When OLS Doesn’t Work Well: Optimization Perspective

  • \(\beta_1 = \beta_2 = 1\) and \(\mathrm{Corr}(x_1, x_2) = 0.99\)

  • The relatively “flat” valley in the objective function walks along the eigen-vector of \({\bf X}'{\bf X}\) having the smallest eigen-value.

eigen(
    matrix(c(1, 0.99, 0.99, 1), 
             2, 2)
    )
eigen() decomposition
$values
[1] 1.99 0.01

$vectors
      [,1]   [,2]
[1,] 0.707 -0.707
[2,] 0.707  0.707

When OLS Doesn’t Work Well: Optimization Perspective

  • A little change in the training set perturbs the objective function.

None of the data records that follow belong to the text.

(* ===== verification/DevCommon.v ===== *)
(** * Device support: common parts

    coreApp/src/psc/devcommon.h and devcommon.cpp: byte order conversion, the private
    data of a record, its alarms and time stamp, link parsing and the analog conversions.
    The device supports ([DevReg], [DevSingle], [DevWf], [DevString], [DevCtrl]) are
    written over these and over the interface [PSCVirtual] of a driver.

    A call holds the lock of its driver ([Guard g(psc->lock)]) from beginning to end, so
    it is one step of the state. *)

From Stdlib Require Import Strings.Ascii Strings.String.
From S2P Require Import Prelude EvBuffer Dbuffer Block PscBase Ieee.

(** ** Byte order *)

(** What the compiler decides: byte order, and the alignment of 8 byte members of a
    struct. *)
Class Host := {
  big_endian : bool;
  align8 : Z;
}.

(** x86-64 *)
Definition pc_host : Host := {| big_endian := false; align8 := 8 |}.

(** [sizeof(T)] of the types [hton] is instantiated with. *)
Inductive width := W1 | W2 | W4 | W8.
#[export] Instance width_eq_decision : EqDecision width.
Proof. solve_decision. Defined.

Definition sizeof (w : width) : nat := match w with W1 => 1 | W2 => 2 | W4 => 4 | W8 => 8 end.
Definition bits (w : width) : Z := 8 * Z.of_nat (sizeof w).

Section byteorder.
Context `{Host}.

(** The unsigned value of an object with the given bytes in memory, and its bytes. *)
Definition host_val (bs : list byte) : Z := be_val (if big_endian then bs else rev bs).
Definition host_bytes (n : nat) (z : Z) : list byte :=
  if big_endian then be_bytes n z else rev (be_bytes n z).

(** [htons], [htonl]: the value whose bytes in memory are big-endian. *)
Definition htons (z : Z) : Z := host_val (be_bytes 2 z).
Definition htonl (z : Z) : Z := host_val (be_bytes 4 z).

(** [detail::nswap<L>::op], on bit patterns. *)
Definition nswap (w : width) (v : Z) : Z :=
  match w with
  | W1 => v
  | W2 => htons v
  | W4 => htonl v
  | W8 =>
      let h := u32 (Z.shiftr v 32) in
      let l := u32 v in
      Z.lor (u64 (Z.shiftl (htonl l) 32)) (htonl h)
  end.

Definition hton (w : width) (v : Z) : Z := nswap w v.
Definition ntoh (w : width) (v : Z) : Z := hton w v.

(** [bytes2val<T>(bytes)] *)
Definition bytes2val (w : width) (bs : list byte) : Z := ntoh w (host_val bs).
End byteorder.

(** ** Records *)

(** Calls into EPICS base: the pending alarm after [recGblSetSevr(prec, status,
    severity)], the conversion of a time stamp to [epicsTime], and [epicsStrCaseCmp]
    being zero. *)
Class EpicsRecord := {
  recGblSetSevr : Z → Z → Z * Z → Z * Z;
  epicsTime_of_stamp : epicsTime → outcome epicsTime;
  epicsStrCaseEq : string → string → bool;
}.

(** What EPICS documents: the alarm with the higher severity is kept. *)
Definition base_record : EpicsRecord := {|
  recGblSetSevr st sv a := if sv >? a.2 then (st, sv) else a;
  epicsTime_of_stamp t :=
    if nsec t <? 1000000000 then Ret t else Throw (LogicError "overflow in nano-seconds field");
  epicsStrCaseEq a b := bool_decide (a = b);
|}.

(** Fields of [dbCommon]; [prec_id] stands for the record's address. *)
Record dbCommon := MkCommon {
  prec_id : Z;
  nsta : Z;
  nsev : Z;
  udf : Z;
  tse : Z;
  time : epicsTime;
}.

Inductive block_ptr := RecvBlk (k : Z) | SendBlk (k : Z).

(** [struct Priv]; [psc] is the name of the driver pointed to. *)
Record Priv := MkPriv {
  psc : string;
  bid : Z;
  block : option block_ptr;
  offset : Z;
  step : Z;
  timeFromBlock : bool;
  tsoffset : Z;
}.

(** A record with fields [R] of its type, private data [V] of its device support, and the
    drivers by name ([PSCBase::pscmap]). *)
Record devst (R V P : Type) := DevSt {
  com : dbCommon;
  rec : R;
  dpvt : option V;
  pscmap : gmap string P;
}.
Arguments DevSt {R V P}.
Arguments com {R V P} _.
Arguments rec {R V P} _.
Arguments dpvt {R V P} _.
Arguments pscmap {R V P} _.

(** What device support returns. *)
Inductive dev_status := Status (z : Z) | S_dev_badRequest.

(** [tse] of a record that takes its time from device support; seconds from 1970 to 1990. *)
Definition epicsTimeEventDeviceTime : Z := -2.
Definition POSIX_TIME_AT_EPICS_EPOCH : Z := 631152000.

Definition set_alarm (a : Z * Z) (c : dbCommon) : dbCommon :=
  MkCommon (prec_id c) a.1 a.2 (udf c) (tse c) (time c).
Definition set_udf (v : Z) (c : dbCommon) : dbCommon :=
  MkCommon (prec_id c) (nsta c) (nsev c) v (tse c) (time c).
Definition set_time (t : epicsTime) (c : dbCommon) : dbCommon :=
  MkCommon (prec_id c) (nsta c) (nsev c) (udf c) (tse c) t.

Section setters.
Context {R V P : Type}.
Implicit Types s : devst R V P.

Definition set_com (c : dbCommon) s : devst R V P := DevSt c (rec s) (dpvt s) (pscmap s).
Definition set_rec (r : R) s : devst R V P := DevSt (com s) r (dpvt s) (pscmap s).
Definition set_dpvt (v : option V) s : devst R V P := DevSt (com s) (rec s) v (pscmap s).
Definition set_pscmap (m : gmap string P) s : devst R V P := DevSt (com s) (rec s) (dpvt s) m.
End setters.

(** ** Alarms, time stamps, access to the block *)

Section devcommon.
Context {B P R V : Type} `{EvBuffer B} `{!PSCVirtual B P} `{Host} `{EpicsRecord}.
Implicit Types s : devst R V P.
Implicit Types priv : Priv.

Definition lift {S A} (o : outcome A) : M S A := λ st, (o, st).

(** [recGblSetSevr(prec, st, sv)] *)
Definition setSevr (st sv : Z) : M (devst R V P) unit :=
  modify (λ s, set_com (set_alarm (recGblSetSevr st sv (nsta (com s), nsev (com s))) (com s)) s).

(** [try { m } CATCH(NAME, REC)] *)
Definition CATCH (m : M (devst R V P) dev_status) : M (devst R V P) dev_status :=
  catch m (λ e,
    (match e with
     | RecAlarm st sv => setSevr st sv
     | _ => setSevr COMM_ALARM INVALID_ALARM
     end) ;;;
    ret S_dev_badRequest).

(** The body of a processing function: nothing without private data. *)
Definition with_priv {A} (k : A → M (devst R A P) dev_status) : M (devst R A P) dev_status :=
  s <- get ;;
  match dpvt s with
  | None => ret (Status (-1))
  | Some v => k v
  end.

(** A call on [priv->psc]. *)
Definition on_psc {A} priv (m : M P A) : M (devst R V P) A := λ s,
  match pscmap s !! psc priv with
  | None => (Crash NullDeref, s)
  | Some p => let '(o, p') := m p in (o, set_pscmap (<[psc priv := p']> (pscmap s)) s)
  end.

Definition isConnected priv : M (devst R V P) bool := on_psc priv (gets (λ p, connected (psc_base p))).

(** [*priv->block] *)
Definition the_block priv : M (devst R V P) (Block (dbuffer B)) :=
  match block priv with
  | None => abort NullDeref
  | Some (RecvBlk k) => on_psc priv (on_base (recv_block k))
  | Some (SendBlk k) => on_psc priv (on_base (send_block k))
  end.

(** [priv->block->data = d] *)
Definition put_data priv (d : dbuffer B) : M (devst R V P) unit :=
  match block priv with
  | None => abort NullDeref
  | Some (RecvBlk k) => on_psc priv (on_base (upd_recv k (set_data d)))
  | Some (SendBlk k) => on_psc priv (on_base (upd_send k (set_data d)))
  end.

(** The time stamp of the block data, when it is asked for and there. *)
Definition block_time priv : M (devst R V P) (option epicsTime) :=
  if timeFromBlock priv && negb (bool_decide (block priv = None)) then
    b <- the_block priv ;;
    r <- lift (dbuffer_copyout_shape (data b) (tsoffset priv) 8 0 1) ;;
    ret (if r.1 =? 1 then
           Some (EpicsTime
                   (u32 (ntoh W4 (host_val (ztake 4 r.2)) - POSIX_TIME_AT_EPICS_EPOCH))
                   (ntoh W4 (host_val (zslice 4 4 r.2))))
         else None)
  else ret None.

(** [setRecTimestamp(priv)] *)
Definition setRecTimestamp priv : M (devst R V P) unit :=
  s <- get ;;
  if negb (tse (com s) =? epicsTimeEventDeviceTime) then ret tt
  else
    ts <- block_time priv ;;
    result <- (match ts with
               | Some ts => lift (epicsTime_of_stamp ts)
               | None => b <- the_block priv ;; ret (rxtime b)
               end) ;;
    modify (λ s, set_com (set_time result (com s)) s).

The LSEs lie on a valley centered around the truth.

When OLS Doesn’t Work Well: High Variance

  • The optimizer could land anywhere along the valley, leading to large variance of the LSE.

  • Over many simulation runs, the LSE lies around the line of \(\beta_1 + \beta_2 = 2\), the direction of the eigen-vector of the smallest eigen-value.

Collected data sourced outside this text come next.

(* ===== verification/DevSample.v ===== *)
(** * A driver to evaluate device support on

    A connected TCP driver with a received block (id 10) and a block to send (id 11),
    and a record attached to each. *)

From S2P Require Import Prelude EvBuffer Dbuffer Block Wire PscBase PscTcp DevCommon.

Definition sample_drv : Type := PSC ChainBuf.chainbuf.

Definition sample_limits : PscConfig := {| PSCInactivityTime := 5; PSCMaxSendBuffer := 1000 |}.

Definition sample_records : RecordSupport ChainBuf.chainbuf :=
  {| dbProcess _ := ret tt; socket_error := "Connection refused" |}.

Definition sample_driver : PSCVirtual ChainBuf.chainbuf sample_drv :=
  let E := quiet_env in let C := sample_limits in psc_virtual.

Lemma sample_driver_laws : @PSCVirtualLaws ChainBuf.chainbuf sample_drv sample_driver.
Proof. apply psc_virtual_laws. Qed.

(** Blocks: received data [body], and 16 bytes to send, twelve of them set. *)
Definition sample_dev (body : list byte) : sample_drv :=
  set_base
    (set_connected true
      (set_recv_blocks {[10 := set_data (dbuffer_assign body dbuffer_empty) (new_Block 10)]}
        (set_send_blocks
           {[11 := set_data (dbuffer_assign (replicate 16 Byte.xff) dbuffer_empty) (new_Block 11)]}
           (new_PSCBase "dev" "host" 8765))))
    (new_PSC "dev" "host" 8765 0 (ChainBuf.of_bytes [])).

(** Private data of a record at [off] of a block, without a time stamp from the data. *)
Definition sample_priv (b : block_ptr) (off : Z) : Priv :=
  MkPriv "dev" (match b with RecvBlk k | SendBlk k => k end) (Some b) off 0 false 0.

Definition sample_com : dbCommon := MkCommon 1 0 0 0 0 (EpicsTime 0 0).

Definition sample_rec {R} (b : block_ptr) (off : Z) (body : list byte) (r : R)
    : devst R Priv sample_drv :=
  DevSt sample_com r (Some (sample_priv b off)) {["dev"%string := sample_dev body]}.

Definition sample_block (b : block_ptr) (body : list byte) : Block (dbuffer ChainBuf.chainbuf) :=
  match b with
  | RecvBlk _ => set_data (dbuffer_assign body dbuffer_empty) (new_Block 10)
  | SendBlk _ => set_data (dbuffer_assign (replicate 16 Byte.xff) dbuffer_empty) (new_Block 11)
  end.

(** The records of these drivers are attached to their blocks. *)
Lemma sample_attached {R} b off body (r : R) :
  b = RecvBlk 10 ∨ b = SendBlk 11 → 0 ≤ off → zlen body < 2 ^ 63 →
  @attached _ _ _ _ _ sample_driver (sample_rec b off body r) (sample_priv b off)
    (sample_dev body) (sample_block b body).
Proof.
  intros Hb Ho Hl. split.
  - apply lookup_singleton_eq.
  - destruct Hb as [-> | ->]; apply lookup_singleton_eq.
  - destruct b; apply dbuffer_wf_assign.
  - rewrite dbuffer_size_contents. destruct b; cbn [data set_data sample_block];
      rewrite contents_assign; [done|]. rewrite zlen_replicate. lia.
  - split; [done|]. cbn. lia.
Qed.
(** What the count says: the elements are inside block and record. *)
Lemma wf_count_fits t s priv blk p :
  attached s priv p blk → wf_ok t s priv blk →
  let n := wf_count t priv blk (rec s) in
  0 ≤ n ≤ nelm (rec s) ∧
  (0 < n → offset priv + n * stride t priv - (stride t priv - esz t) ≤ zlen (contents (data blk))).
Proof.
  intros [_ _ _ _ [Ho _]] [_ Hs Hsz Hn _ _] n. subst n. unfold wf_count, shape_count.
  rewrite dbuffer_size_contents in *. pose proof (esz_range t).
  assert (Hst : esz t ≤ stride t priv).
  { unfold stride. case_if; bool_to_prop; lia. }
  case_if; [lia|]. bool_to_prop. replace (esz t + (stride t priv - esz t)) with (stride t priv) by lia.
  set (tot := zlen (contents (data blk)) - offset priv + (stride t priv - esz t)).
  assert (0 ≤ tot / stride t priv) by (apply Z.div_pos; lia).
  pose proof (Z.mul_div_le tot (stride t priv)). split; [lia|].
  intros Hn0. assert (Z.min (nelm (rec s)) (tot / stride t priv) * stride t priv
    ≤ tot / stride t priv * stride t priv) by (apply Z.mul_le_mono_nonneg_r; lia). lia.
Qed.

(** The record after a read of [n] elements. *)
Definition wf_after (n : Z) (mem : list byte) (tm : epicsTime) s : devst wfrec Priv P :=
  set_com (set_time tm (com s)) (set_rec (set_nord n (set_bptr mem (rec s))) s).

When OLS Doesn’t Work Well: Large-\(p\)-small-\(n\) (High Dimensional Data)

  • OLS stays well in the world of “large-\(n\)-small-\(p\)”.

  • When \(p > n\), \({\bf X}'{\bf X}\) is not invertible.

  • There is no unique \(\boldsymbol \beta\) estimate.

Intuition: Too many degrees of freedom (\(p\)) to specify a model, but not enough information (\(n\)) to decide which one is the one.

  • Too flexible and ends up with overfitting

Remedy for Large Variance and Large-\(p\)-small-\(n\)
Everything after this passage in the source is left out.